Exercise brief.
Filter the data below for the string "destruct" and copy each matching line.

START Data to use

Lemma free_one a page :
  paged (2 ^ 52) a → is_frame page → 0 < page →
  match free_contiguous_pages a page 1 with
  | Ok a' => paged (2 ^ 52) a' ∧ ∀ x, free a' x ↔ in_page page x ∨ free a x
  | Panic => count a = MAX_FREE_RANGES
  | Err _ | Hang => False
  end.
Proof.
  intros Hp [Hb Hm] H0.
  assert (page + 1 * PAGE_SIZE ≤ 2 ^ 52) as He
    by (change (2 ^ 52) with 4503599627370496 in *; unfold PAGE_SIZE; Z.div_mod_to_equations; lia).
  pose proof (free_pages_spec (2 ^ 52) a page 1 Hp Hm H0 ltac:(lia) He ltac:(lia)) as H.
  destruct (free_contiguous_pages a page 1); try done.
Qed.

Lemma release_spec o a :
  paged (2 ^ 52) a → (owned_len o ≤ length (pages o))%nat →
  Forall (λ p, is_frame p ∧ 0 < p) (take (owned_len o) (pages o)) →
  let back x := free a x ∨ in_pages (take (owned_len o) (pages o)) x in
  match owned_release o a with
  | Ok a' => paged (2 ^ 52) a' ∧ ∀ x, free a' x ↔ back x
  | Panic => ranges_exhausted back
  | Err _ | Hang => False
  end.
Proof.
  intros Hp Hlen Hf back. set (n := owned_len o) in *. set (l := pages o) in *. unfold owned_release. fold n l.
  apply (while_rule
    (λ '(i, a'), (i ≤ n)%nat ∧ paged (2 ^ 52) a' ∧ ∀ x, free a' x ↔ free a x ∨ in_pages (take i l) x)
    (λ '(i, _), n - i)%nat
    (λ r, match r with
          | Ok a' => paged (2 ^ 52) a' ∧ ∀ x, free a' x ↔ back x
          | Panic => ranges_exhausted back
          | Err _ | Hang => False end)); [| |lia].
  2: { split_and!; [lia|done|]. intros x. rewrite take_0. pose proof (in_pages_nil x). tauto. }
  intros [i a'] (Hi & Hp' & Hx). case_decide as Hlt.
  2: { assert (i = n) as -> by lia. by split. }
  destruct (lookup_lt_is_Some_2 l i) as [page Hpage]; [lia|].
  rewrite (get_at_Ok _ _ _ Hpage). cbn [mbind outcome_bind].
  assert (is_frame page ∧ 0 < page) as [Hfr H0].
  { rewrite Forall_lookup in Hf. apply (Hf i). by rewrite lookup_take_lt by lia. }
  pose proof (free_one a' page Hp' Hfr H0) as Hone.
  destruct (free_contiguous_pages a' page 1) as [a2| | |]; cbn [mbind outcome_bind]; try done.
  - destruct Hone as [Hp2 Hx2]. split; [|lia]. split_and!; [lia|done|]. intros x.
    rewrite Hx2, Hx, (take_S_r _ _ _ Hpage), in_pages_app, in_pages_one. tauto.
  - exists a'. split_and!; [done|done|]. intros x [?|(q & Hq & Hin)]%Hx; [by left|right].
    exists q. split; [|done]. apply list_elem_of_lookup in Hq as (j & Hj).
    pose proof (lookup_lt_Some _ _ _ Hj) as Hjl. rewrite length_take in Hjl.
    apply list_elem_of_lookup. exists j. rewrite lookup_take_lt in * by lia. done.
Qed.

END Data to use

Task result.
  destruct (free_contiguous_pages a page 1); try done.
  destruct (lookup_lt_is_Some_2 l i) as [page Hpage]; [lia|].
  destruct (free_contiguous_pages a' page 1) as [a2| | |]; cbn [mbind outcome_bind]; try done.
  - destruct Hone as [Hp2 Hx2]. split; [|lia]. split_and!; [lia|done|]. intros x.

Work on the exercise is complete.